Paiement en huit ou dix annuités du prix d’adjudication, ainsi que de l’intérêt des sommes restées dues.

Droit de cession, au bout de cinq ans, mais seulement à des Européens remplissant les mêmes conditions que l’adjudicataire, à l’exclusion des indigènes jusqu’à un délai de quinze ans et des possesseurs d’autres terres domaniales, trop disposés à arrondir leurs propriétés aux dépens du peuplement.

Prohibition de location aux indigènes de plus de la moitié du terrain qu’on aura acheté du domaine, le colon ne devant pas devenir un simple rentier, du moins avant quinze ans de résidence et de travail.

Droit d’emprunter immédiatement sur l’immeuble, à charge par l’état, en cas de déchéance de l’adjudicataire, de rembourser, si possible, le prêteur sur le prix de revente.

En cas d’éviction pour non-observation du cahier de charges, perte d’une partie des annuités versées, mais estimation des améliorations effectuées et leur remboursement sur le produit d’une nouvelle adjudication.

De telles conditions, unies à tant d’avantages, ne devraient pas écarter les adjudicataires intelligens et honnêtes ; ceux-ci comprendraient probablement que, si l’état leur vend des terrains plus spacieux ou à plus bas prix qu’ils ne pourraient les acheter à l’amiable ; s’il leur accorde des facilités de paiement à si longues échéances ; s’il leur bâtit des demeures, une gendarmerie, des lavoirs, des écoles et peut-être des églises ; s’il leur construit des routes coûteuses, en pleine solitude, il est bien en droit de veiller un peu à ce que devient tout cela. Des adjudicataires munis de quelque avoir et sachant, par leurs expériences antérieures, ce que coûtent les choses, seraient sans doute moins récalcitrans devant des exigences légitimes que ne l’ont été, dans le passé, les concessionnaires à titre gratuit, sans ressources personnelles et habitués à tout attendre d’autrui. d’ailleurs, on n’imposerait aux acquéreurs aucune des gênes plus ou moins inutiles qui, précédemment, ont servi de prétextes aux réclamations. Ils ne seraient pas astreints à bâtir, puisqu’ils trouveraient une maison toute faite, ni à planter un nombre d’arbres déterminé, en des lieux qui peut-être ne se prêteraient pas à la croissance, ni à se clore d’une haie ou d’un fossé, s’ils croyaient pouvoir s’en passer. Avec la liberté presque absolue dans le mode d’exploitation, on ne pourrait plus guère crier sus à la colonisation administrative.

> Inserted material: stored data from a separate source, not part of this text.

(* ===== verification/Keyboard.v ===== *)
(** * The keyboard ([modules/i8042/i8042kb.c])

    The interrupt handler of the keyboard turns the scan codes of the controller into keys
    for [input_send_key].  The bytes it reads from the controller are arguments here; I8042
    has the reading. *)

From S2P Require Import Prelude MemUtil Input.
#[local] Open Scope Z_scope.

Definition i8042_STATUS_READRDY : Z := 1.
Definition LEFT_SHIFT : Z := 0x2A.
Definition LEFT_CTRL : Z := 0x1D.
Definition RIGHT_SHIFT : Z := 0x36.
Definition CAPSLOCK : Z := 0x3A.

Definition ESC : Z := 27.

Definition keymap : list Z :=
  [0; ESC] ++ chars "1234567890-=" ++ [8; 0] ++ chars "qwertyuiop[]" ++ [10; 0] ++ chars "asdfghjkl;'`" ++ [0] ++
  chars "\zxcvbnm,./" ++ [0] ++ chars "*" ++ [0] ++ chars " ".

Definition keymapUppercase : list Z :=
  [0; ESC] ++ chars "!@#$%^&*()_+" ++ [8; 0] ++ chars "QWERTYUIOP{}" ++ [10; 0] ++ chars "ASDFGHJKL:" ++ [34] ++ chars "~" ++ [0] ++
  chars "|ZXCVBNM<>?" ++ [0] ++ chars "*" ++ [0] ++ chars " ".

(** The keys of which both the press and the release are passed on. *)
Definition special_code (scancode : Z) : option kb_input_t :=
  if scancode =? LEFT_SHIFT then Some (mk_key INPUT_LEFT_SHIFT true true)
  else if scancode =? LEFT_SHIFT + 0x80 then Some (mk_key INPUT_LEFT_SHIFT false true)
  else if scancode =? RIGHT_SHIFT then Some (mk_key INPUT_RIGHT_SHIFT true true)
  else if scancode =? RIGHT_SHIFT + 0x80 then Some (mk_key INPUT_RIGHT_SHIFT false true)
  else if scancode =? LEFT_CTRL then Some (mk_key INPUT_LEFT_CTRL true true)
  else if scancode =? LEFT_CTRL + 0x80 then Some (mk_key INPUT_LEFT_CTRL false true)
  else if scancode =? CAPSLOCK then Some (mk_key INPUT_CAPSLOCK true true)
  else if scancode =? CAPSLOCK + 0x80 then Some (mk_key INPUT_CAPSLOCK false true)
  else None.

Definition shifted (k : kb_state_t) : bool := lShift k || rShift k || capsLock k.

(** The entry of a key map; an index behind its end is a fault. *)
Definition map_entry (up : bool) (scancode : Z) : outcome Z :=
  match nth_error (if up then keymapUppercase else keymap) (Z.to_nat scancode) with
  | Some c => Ret c
  | None => Fault
  end.

(** [status] and [scancode] are the bytes read; the comparison is done on [int], the
    subtraction stored in a byte. *)
Definition keyboard_handler (status scancode : Z) (s : input_state) : outcome input_state :=
  if Z.land status i8042_STATUS_READRDY =? 0 then Ret s
  else
    match special_code scancode with
    | Some k => Ret (input_send_key k s)
    | None =>
        if scancode <=? 58 then
          c ← map_entry (shifted (keyboardState s)) scancode; Ret (input_send_key (mk_key c true false) s)
        else if scancode - 0x80 <=? 58 then
          c ← map_entry (shifted (keyboardState s)) (u8 (scancode - 0x80)); Ret (input_send_key (mk_key c false false) s)
        else Ret s
    end.

(** ** What is typed is what is read *)

(** A key: its scan code when pressed, and when released. *)
Definition plain (code : Z) : Prop := 0 < code < 58 /\ special_code code = None.

Definition letter (k : kb_state_t) (code : Z) : Z := nth (Z.to_nat code) (if shifted k then keymapUppercase else keymap) 0.

Lemma map_entry_letter k code : 0 <= code < 58 -> map_entry (shifted k) code = Ret (letter k code).
Proof.
  intros Hc. unfold map_entry, letter.
  assert (length (if shifted k then keymapUppercase else keymap) = 58%nat) as L by (destruct (shifted k); reflexivity).
  destruct (nth_error _ _) as [c|] eqn:E.
  - f_equal. symmetry. now apply nth_error_nth.
  - apply nth_error_None in E. lia.
Qed.

Lemma special_release code : plain code -> special_code (code + 0x80) = None.
Proof.
  intros [Hc Hs]. destruct (special_code (code + 0x80)) as [k|] eqn:E; [exfalso|reflexivity].
  assert (code = 42 \/ code = 54 \/ code = 29) as [-> |[-> | ->]]; try discriminate Hs.
  unfold special_code, LEFT_SHIFT, RIGHT_SHIFT, LEFT_CTRL, CAPSLOCK in E.
  repeat match type of E with context [?a =? ?b] => destruct (Z.eqb_spec a b); try lia end. discriminate.
Qed.

(** Keys pressed and let go, one after the other. *)
Fixpoint type_keys (codes : list Z) (s : input_state) : outcome input_state :=
  match codes with
  | [] => Ret s
  | c :: r => s ← keyboard_handler i8042_STATUS_READRDY c s; s ← keyboard_handler i8042_STATUS_READRDY (c + 0x80) s; type_keys r s
  end.

Lemma handler_plain code s : plain code ->
  keyboard_handler i8042_STATUS_READRDY code s = Ret (input_send_key (mk_key (letter (keyboardState s) code) true false) s) /\
  keyboard_handler i8042_STATUS_READRDY (code + 0x80) s = Ret s.
Proof.
  intros Hp. pose proof Hp as [Hc Hs]. unfold keyboard_handler. change (Z.land i8042_STATUS_READRDY i8042_STATUS_READRDY =? 0) with false. cbv iota.
  rewrite Hs, (special_release code Hp), (proj2 (Z.leb_le code 58)), (proj2 (Z.leb_gt (code + 0x80) 58)) by lia. split.
  - rewrite map_entry_letter by lia. reflexivity.
  - replace (code + 0x80 - 0x80) with code by lia. rewrite (proj2 (Z.leb_le code 58)), (wrap_small 8 code), map_entry_letter by (pow2_consts; lia). reflexivity.
Qed.

(** Typing appends the characters of the keys, in order, to what waits to be read: those of
    the upper case map while a shift key is held or caps lock is on, those of the lower
    case map otherwise.  The modifier keys change this state and nothing else. *)
Theorem typing_correct codes : forall s q,
  queue s q -> Forall plain codes -> (length q + length codes < 32)%nat ->
  Returns (type_keys codes s) (fun s' =>
    queue s' (q ++ map (letter (keyboardState s)) codes) /\ keyboardState s' = keyboardState s).
Proof.
  induction codes as [|c codes IH]; intros s q HQ Hp Hl; cbn [type_keys length map] in *.
  - apply Returns_ret. now rewrite app_nil_r.
  - apply Forall_cons in Hp as [Hc Hp]. destruct (handler_plain c s Hc) as [-> _]. cbn [mbind outcome_bind].
    set (s1 := input_send_key _ s). destruct (handler_plain c s1 Hc) as [_ ->]. cbn [mbind outcome_bind].
    pose proof (send_key_queue s q (mk_key (letter (keyboardState s) c) true false) HQ eq_refl eq_refl) as HQ1. cbn [key] in HQ1. fold s1 in HQ1.
    destruct (Nat.eqb_spec (length q) 31); [lia|].
    eapply Returns_mono; [apply (IH s1 _ HQ1 Hp); rewrite length_app; cbn; lia|]. intros s' [H1 H2].
    split; [|exact H2]. rewrite <- app_assoc in H1. exact H1.
Qed.

Lemma typing_correct_witness :
  Returns (type_keys [0x23; 0x17] (input_init (mk_input (mk_kb false false false false false false false) (fun _ => mk_rb 0 0) 0 0 0)))
    (fun s' => queue s' (chars "hi")).
Proof.
  eapply Returns_mono; [apply (typing_correct [0x23; 0x17] _ [])|].
  - apply input_init_queue.
  - repeat constructor; cbn; lia.
  - cbn. lia.
  - intros s' [HQ _]. exact HQ.
Defined.

(** With a shift key held the upper case map is used until it is let go. *)
Lemma shift_held s : 
  Returns (keyboard_handler i8042_STATUS_READRDY LEFT_SHIFT s) (fun s1 => shifted (keyboardState s1) = true /\
    Returns (keyboard_handler i8042_STATUS_READRDY (LEFT_SHIFT + 0x80) s1) (fun s2 =>
      lShift (keyboardState s2) = false /\ rShift (keyboardState s2) = rShift (keyboardState s) /\
      capsLock (keyboardState s2) = capsLock (keyboardState s))).
Proof. eexists. split; [reflexivity|]. split; [reflexivity|]. eexists. split; [reflexivity|]. repeat split. Qed.

(** The codes from 59 on are those of the function keys and the number pad: 128 is
    subtracted also from them, and the key map is read far behind its end. *)
Theorem function_key_faults code s : 59 <= code < 128 -> keyboard_handler i8042_STATUS_READRDY code s = Fault.
Proof.
  intros Hc. unfold keyboard_handler. change (Z.land i8042_STATUS_READRDY i8042_STATUS_READRDY =? 0) with false. cbv iota.
  assert (special_code code = None) as ->.
  { unfold special_code, LEFT_SHIFT, RIGHT_SHIFT, LEFT_CTRL, CAPSLOCK.
    repeat match goal with |- context [?a =? ?b] => destruct (Z.eqb_spec a b); try lia end. reflexivity. }
  rewrite (proj2 (Z.leb_gt code 58)), (proj2 (Z.leb_le (code - 0x80) 58)) by lia.
  replace (u8 (code - 0x80)) with (code + 128) by (unfold u8, wrap; change (2 ^ 8) with 256; dm).
  unfold map_entry. rewrite (proj2 (nth_error_None _ _)); [reflexivity|]. destruct (shifted (keyboardState s)); cbn; lia.
Qed.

D’autre part, si les conditions que nous venons de signaler étaient rigoureusement observées et qu’on y tînt la main, il semble que la France répugnerait moins à intervenir de nouveau en faveur de ses colons. Ce qu’elle craint, bien plus que les frais, c’est que spéculateurs et déclassés ne continuent à abuser de sa générosité.

D’ailleurs son intervention, comme bailleur de fonds, ne serait peut-être plus aussi nécessaire. On a dit, avec raison[2], qu’une « caisse de colonisation » commencée par la vente inconditionnelle des terres domaniales inutilisables par de simples colons, puis alimentée par la vente conditionnelle des lots les plus propres à être habités et cultivés par des Européens, pourrait pourvoir à la construction de villages, sans que la mère patrie eût de nouveaux sacrifices à s’imposer. Peu à peu et dans la mesure où cette caisse se garnirait, elle achèterait de nouvelles terres aux indigènes et étendrait les limites de son action. Il semble qu’une tentative puisse être faite dans ces données.

Il n’y a guère d’espoir qu’en des mesures qui tiendraient compte à la fois de l’initiative individuelle avec ses ressources et ses droits, et de ce que l’expérience a démontré être fructueux dans les précautions, comme dans les largesses de la colonisation officielle. Puissent nos hommes d’état, nos administrateurs, ne pas se désintéresser de l’Algérie ! puissent aussi nos agriculteurs et surtout nos vignerons, si découragés en France, porter leurs efforts vers la seconde patrie qui leur a été conquise au prix de tant de sang et de persévérance !


THEOPHILE ROLLER.

  1. Pour une valeur de 100 francs par hectare, bâtisse comprise (décret du 15 juillet 1874).
  2. Voir la brochure, la Colonisation en Algérie, par un sous-chef de bureau de la préfecture de Constantine, 1884.